** GIVEN DATA follows **
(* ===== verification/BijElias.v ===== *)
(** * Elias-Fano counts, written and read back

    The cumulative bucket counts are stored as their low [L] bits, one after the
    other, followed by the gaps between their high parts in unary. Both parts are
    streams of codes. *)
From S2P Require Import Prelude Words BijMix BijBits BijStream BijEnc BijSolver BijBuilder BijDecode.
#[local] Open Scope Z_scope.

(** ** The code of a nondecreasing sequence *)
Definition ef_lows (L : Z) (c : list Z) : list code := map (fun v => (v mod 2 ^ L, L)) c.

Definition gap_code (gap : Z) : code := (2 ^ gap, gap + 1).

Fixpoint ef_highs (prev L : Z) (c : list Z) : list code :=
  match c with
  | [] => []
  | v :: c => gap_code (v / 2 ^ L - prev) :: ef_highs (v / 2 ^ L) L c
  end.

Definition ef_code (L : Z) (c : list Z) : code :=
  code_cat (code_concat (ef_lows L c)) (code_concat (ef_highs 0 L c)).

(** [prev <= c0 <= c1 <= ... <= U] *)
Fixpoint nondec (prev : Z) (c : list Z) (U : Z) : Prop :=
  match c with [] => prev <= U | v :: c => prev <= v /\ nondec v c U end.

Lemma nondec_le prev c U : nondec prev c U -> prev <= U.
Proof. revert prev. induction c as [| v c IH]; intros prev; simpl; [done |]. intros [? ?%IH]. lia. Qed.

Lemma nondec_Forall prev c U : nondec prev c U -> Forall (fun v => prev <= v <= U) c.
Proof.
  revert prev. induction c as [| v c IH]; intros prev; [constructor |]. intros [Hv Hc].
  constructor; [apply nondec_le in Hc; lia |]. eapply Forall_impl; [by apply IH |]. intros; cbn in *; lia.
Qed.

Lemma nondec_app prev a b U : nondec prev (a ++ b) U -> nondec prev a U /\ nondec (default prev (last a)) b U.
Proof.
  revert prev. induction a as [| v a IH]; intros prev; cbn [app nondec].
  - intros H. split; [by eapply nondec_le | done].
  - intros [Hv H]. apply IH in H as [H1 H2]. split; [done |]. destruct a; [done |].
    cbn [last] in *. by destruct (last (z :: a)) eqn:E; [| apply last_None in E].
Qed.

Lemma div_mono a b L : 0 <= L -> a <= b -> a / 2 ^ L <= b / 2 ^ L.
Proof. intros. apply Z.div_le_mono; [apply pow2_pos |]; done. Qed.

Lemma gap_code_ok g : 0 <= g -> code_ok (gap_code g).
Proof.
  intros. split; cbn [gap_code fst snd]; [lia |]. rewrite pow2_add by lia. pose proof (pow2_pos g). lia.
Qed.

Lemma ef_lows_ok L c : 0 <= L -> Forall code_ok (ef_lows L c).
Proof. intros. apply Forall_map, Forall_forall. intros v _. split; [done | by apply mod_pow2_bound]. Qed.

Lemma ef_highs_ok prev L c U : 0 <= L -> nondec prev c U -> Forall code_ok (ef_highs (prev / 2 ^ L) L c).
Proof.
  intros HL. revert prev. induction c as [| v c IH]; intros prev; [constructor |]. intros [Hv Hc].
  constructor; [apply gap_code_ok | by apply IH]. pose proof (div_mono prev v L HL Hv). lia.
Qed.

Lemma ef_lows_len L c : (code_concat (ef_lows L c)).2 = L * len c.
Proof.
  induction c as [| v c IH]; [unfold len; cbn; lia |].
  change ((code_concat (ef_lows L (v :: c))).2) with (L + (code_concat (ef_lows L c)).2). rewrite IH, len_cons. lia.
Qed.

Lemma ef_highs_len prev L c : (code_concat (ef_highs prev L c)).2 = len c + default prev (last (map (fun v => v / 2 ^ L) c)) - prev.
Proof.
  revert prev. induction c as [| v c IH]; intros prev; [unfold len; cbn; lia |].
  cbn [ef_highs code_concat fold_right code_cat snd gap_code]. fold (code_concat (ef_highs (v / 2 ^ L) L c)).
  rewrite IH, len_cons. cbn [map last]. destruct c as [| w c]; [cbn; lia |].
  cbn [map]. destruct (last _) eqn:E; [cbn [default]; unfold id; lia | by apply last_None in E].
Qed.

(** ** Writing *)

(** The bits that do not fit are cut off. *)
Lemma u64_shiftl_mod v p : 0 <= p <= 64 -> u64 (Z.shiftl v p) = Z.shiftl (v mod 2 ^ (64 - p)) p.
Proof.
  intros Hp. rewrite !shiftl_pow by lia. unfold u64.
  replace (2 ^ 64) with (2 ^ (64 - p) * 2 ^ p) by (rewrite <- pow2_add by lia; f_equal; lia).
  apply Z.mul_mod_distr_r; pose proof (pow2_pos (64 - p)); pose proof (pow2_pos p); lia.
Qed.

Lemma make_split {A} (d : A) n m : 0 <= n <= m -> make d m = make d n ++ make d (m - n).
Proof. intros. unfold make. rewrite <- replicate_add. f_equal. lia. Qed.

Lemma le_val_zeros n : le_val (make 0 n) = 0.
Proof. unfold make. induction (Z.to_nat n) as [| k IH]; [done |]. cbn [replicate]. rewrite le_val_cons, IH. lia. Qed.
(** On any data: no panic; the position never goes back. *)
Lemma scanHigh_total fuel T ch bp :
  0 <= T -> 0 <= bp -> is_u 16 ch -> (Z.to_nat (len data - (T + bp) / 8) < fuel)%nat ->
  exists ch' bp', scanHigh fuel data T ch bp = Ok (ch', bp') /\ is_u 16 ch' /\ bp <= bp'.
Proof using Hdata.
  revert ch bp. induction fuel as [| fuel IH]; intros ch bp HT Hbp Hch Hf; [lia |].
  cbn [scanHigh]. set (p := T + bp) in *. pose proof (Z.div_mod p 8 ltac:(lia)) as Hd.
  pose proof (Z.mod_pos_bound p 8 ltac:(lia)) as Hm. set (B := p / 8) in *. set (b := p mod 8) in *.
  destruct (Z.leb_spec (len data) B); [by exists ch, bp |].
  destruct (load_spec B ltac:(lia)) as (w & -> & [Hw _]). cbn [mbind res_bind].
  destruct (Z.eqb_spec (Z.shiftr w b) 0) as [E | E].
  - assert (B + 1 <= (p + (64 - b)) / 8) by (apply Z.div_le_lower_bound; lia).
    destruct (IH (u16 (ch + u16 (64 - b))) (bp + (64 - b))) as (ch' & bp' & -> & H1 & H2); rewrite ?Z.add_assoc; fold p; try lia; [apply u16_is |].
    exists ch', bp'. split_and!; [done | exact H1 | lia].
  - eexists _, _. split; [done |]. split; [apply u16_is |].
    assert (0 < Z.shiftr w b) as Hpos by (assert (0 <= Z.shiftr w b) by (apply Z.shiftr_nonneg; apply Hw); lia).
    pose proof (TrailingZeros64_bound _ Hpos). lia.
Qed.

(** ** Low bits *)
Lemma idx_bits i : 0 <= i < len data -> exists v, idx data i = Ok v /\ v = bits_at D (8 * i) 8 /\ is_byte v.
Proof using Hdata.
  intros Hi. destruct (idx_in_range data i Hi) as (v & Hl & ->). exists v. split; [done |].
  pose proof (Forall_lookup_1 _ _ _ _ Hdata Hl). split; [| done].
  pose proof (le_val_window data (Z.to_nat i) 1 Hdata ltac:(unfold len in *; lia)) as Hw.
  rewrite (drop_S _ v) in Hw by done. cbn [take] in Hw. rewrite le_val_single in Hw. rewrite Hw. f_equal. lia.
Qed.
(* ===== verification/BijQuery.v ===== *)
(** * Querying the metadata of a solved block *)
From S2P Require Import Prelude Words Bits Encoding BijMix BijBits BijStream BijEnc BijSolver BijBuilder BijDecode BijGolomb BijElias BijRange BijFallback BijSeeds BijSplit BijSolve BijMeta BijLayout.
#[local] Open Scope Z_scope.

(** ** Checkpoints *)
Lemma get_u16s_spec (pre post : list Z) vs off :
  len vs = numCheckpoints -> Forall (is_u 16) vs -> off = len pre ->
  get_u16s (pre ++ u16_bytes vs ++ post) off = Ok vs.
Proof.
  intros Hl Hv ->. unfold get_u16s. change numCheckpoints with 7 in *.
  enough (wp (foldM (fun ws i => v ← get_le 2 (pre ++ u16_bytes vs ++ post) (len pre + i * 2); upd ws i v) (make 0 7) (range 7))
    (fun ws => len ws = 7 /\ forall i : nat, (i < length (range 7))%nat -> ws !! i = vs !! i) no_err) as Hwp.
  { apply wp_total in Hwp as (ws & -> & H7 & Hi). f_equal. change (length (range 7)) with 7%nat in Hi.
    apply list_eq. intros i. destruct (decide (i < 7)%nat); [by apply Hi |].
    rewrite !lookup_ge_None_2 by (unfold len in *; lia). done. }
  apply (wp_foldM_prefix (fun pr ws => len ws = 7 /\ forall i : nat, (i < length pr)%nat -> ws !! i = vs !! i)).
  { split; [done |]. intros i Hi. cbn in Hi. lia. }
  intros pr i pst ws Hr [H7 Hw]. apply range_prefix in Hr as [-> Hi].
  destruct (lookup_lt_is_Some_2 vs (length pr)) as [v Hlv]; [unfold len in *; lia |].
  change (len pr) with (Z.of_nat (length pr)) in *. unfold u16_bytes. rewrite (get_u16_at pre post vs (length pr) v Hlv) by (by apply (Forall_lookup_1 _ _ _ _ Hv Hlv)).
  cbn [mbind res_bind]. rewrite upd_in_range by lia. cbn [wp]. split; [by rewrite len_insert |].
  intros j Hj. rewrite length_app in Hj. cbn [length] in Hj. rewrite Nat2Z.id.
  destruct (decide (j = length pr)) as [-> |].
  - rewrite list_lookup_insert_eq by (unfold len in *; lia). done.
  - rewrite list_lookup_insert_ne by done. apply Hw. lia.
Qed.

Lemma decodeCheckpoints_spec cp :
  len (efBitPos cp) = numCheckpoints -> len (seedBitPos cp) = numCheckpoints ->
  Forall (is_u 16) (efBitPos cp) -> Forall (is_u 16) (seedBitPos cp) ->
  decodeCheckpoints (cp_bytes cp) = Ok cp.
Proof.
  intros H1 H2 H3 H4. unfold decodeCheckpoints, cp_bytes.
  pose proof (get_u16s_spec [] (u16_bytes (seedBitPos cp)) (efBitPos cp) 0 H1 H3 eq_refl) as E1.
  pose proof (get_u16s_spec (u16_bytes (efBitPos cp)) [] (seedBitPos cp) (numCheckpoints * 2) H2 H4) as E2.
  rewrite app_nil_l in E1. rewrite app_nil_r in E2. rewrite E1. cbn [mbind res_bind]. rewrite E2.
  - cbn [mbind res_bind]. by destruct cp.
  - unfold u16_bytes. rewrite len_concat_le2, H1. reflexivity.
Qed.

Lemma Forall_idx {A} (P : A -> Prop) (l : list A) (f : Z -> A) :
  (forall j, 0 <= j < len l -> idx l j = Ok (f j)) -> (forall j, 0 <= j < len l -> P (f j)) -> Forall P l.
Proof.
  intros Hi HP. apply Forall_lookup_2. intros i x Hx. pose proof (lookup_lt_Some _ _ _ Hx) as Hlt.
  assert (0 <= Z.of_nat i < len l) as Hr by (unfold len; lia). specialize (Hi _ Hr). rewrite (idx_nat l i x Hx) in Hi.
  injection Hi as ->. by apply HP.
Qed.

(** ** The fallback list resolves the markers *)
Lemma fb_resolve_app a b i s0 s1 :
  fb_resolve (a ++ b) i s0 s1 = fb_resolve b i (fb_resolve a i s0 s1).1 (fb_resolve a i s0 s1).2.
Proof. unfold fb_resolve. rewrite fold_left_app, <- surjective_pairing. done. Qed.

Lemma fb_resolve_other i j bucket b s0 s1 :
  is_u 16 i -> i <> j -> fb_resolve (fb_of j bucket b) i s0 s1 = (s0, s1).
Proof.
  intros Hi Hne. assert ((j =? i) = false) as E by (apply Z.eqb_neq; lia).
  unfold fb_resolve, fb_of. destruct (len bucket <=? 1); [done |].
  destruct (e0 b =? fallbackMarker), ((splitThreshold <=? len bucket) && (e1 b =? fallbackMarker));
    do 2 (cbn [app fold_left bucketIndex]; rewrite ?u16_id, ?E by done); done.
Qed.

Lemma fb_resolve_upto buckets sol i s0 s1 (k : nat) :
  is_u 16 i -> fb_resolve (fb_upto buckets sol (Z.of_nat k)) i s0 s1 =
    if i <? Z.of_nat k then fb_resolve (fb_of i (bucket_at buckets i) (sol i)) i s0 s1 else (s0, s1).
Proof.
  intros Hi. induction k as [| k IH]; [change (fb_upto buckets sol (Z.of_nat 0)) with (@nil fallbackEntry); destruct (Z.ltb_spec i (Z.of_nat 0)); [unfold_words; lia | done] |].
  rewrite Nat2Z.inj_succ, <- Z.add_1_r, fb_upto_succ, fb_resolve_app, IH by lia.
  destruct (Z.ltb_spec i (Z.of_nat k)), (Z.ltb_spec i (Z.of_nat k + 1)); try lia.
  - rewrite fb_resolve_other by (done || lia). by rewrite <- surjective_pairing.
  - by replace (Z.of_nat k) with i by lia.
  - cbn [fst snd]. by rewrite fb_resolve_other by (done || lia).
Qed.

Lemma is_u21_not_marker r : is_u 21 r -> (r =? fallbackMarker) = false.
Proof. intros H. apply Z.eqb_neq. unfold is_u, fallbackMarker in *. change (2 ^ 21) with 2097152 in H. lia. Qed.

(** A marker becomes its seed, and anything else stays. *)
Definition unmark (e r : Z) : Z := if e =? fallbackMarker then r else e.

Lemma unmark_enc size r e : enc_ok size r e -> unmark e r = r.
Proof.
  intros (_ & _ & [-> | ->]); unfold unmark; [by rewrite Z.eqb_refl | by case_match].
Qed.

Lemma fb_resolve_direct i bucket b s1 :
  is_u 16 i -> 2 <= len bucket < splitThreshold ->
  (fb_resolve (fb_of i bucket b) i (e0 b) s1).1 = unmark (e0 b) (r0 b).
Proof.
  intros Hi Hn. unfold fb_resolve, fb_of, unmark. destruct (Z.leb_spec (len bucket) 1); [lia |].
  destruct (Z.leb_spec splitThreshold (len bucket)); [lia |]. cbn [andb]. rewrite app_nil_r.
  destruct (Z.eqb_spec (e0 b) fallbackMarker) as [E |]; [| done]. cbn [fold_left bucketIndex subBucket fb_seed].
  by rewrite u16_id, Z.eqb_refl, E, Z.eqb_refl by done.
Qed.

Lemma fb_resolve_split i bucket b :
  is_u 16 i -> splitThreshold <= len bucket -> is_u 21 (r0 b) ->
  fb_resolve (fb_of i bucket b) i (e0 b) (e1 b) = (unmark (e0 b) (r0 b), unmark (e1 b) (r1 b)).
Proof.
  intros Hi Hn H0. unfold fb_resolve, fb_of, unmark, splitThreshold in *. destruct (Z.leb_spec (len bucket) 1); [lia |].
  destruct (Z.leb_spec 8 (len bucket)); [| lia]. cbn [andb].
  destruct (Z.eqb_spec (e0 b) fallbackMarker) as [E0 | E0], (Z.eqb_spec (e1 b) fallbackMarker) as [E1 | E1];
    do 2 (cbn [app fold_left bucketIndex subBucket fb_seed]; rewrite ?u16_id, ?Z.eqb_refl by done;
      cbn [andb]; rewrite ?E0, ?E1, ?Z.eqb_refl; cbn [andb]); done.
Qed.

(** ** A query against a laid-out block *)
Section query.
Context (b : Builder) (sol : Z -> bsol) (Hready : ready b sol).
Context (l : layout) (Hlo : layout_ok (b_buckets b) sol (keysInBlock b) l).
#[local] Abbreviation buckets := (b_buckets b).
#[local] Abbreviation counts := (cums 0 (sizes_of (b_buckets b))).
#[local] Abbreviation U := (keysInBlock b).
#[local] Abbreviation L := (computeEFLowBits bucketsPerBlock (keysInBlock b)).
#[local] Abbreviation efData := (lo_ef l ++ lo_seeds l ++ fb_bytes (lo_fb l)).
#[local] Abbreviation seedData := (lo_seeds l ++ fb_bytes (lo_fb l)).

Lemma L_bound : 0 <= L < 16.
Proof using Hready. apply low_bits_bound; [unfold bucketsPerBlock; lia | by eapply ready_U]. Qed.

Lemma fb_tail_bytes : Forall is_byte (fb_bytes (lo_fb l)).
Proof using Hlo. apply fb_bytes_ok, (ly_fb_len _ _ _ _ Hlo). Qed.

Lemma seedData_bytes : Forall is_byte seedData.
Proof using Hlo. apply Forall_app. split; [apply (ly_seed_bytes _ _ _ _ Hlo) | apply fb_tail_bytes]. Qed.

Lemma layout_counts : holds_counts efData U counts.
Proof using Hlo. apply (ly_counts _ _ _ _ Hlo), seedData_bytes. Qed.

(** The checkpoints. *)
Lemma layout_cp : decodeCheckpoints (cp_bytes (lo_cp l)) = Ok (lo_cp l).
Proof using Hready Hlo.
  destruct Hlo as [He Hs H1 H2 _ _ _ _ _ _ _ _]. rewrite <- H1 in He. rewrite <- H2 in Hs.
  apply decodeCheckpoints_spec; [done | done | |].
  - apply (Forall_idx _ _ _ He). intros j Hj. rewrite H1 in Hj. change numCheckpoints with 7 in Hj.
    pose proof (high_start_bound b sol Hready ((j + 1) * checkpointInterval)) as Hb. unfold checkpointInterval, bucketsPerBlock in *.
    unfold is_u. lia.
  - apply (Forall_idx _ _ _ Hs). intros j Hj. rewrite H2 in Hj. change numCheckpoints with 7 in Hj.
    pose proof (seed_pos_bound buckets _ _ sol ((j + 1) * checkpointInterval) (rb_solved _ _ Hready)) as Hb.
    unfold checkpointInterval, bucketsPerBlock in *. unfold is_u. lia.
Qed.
** End of GIVEN DATA **
### TASK INSTRUCTIONS
All that is wanted is a faithful reproduction of the line above with "is_u 16 i -> fb_resolve", the line with "intros Hi. induction", and every line in between.

### TASK ANSWER
  is_u 16 i -> fb_resolve (fb_upto buckets sol (Z.of_nat k)) i s0 s1 =
    if i <? Z.of_nat k then fb_resolve (fb_of i (bucket_at buckets i) (sol i)) i s0 s1 else (s0, s1).
Proof.
  intros Hi. induction k as [| k IH]; [change (fb_upto buckets sol (Z.of_nat 0)) with (@nil fallbackEntry); destruct (Z.ltb_spec i (Z.of_nat 0)); [unfold_words; lia | done] |].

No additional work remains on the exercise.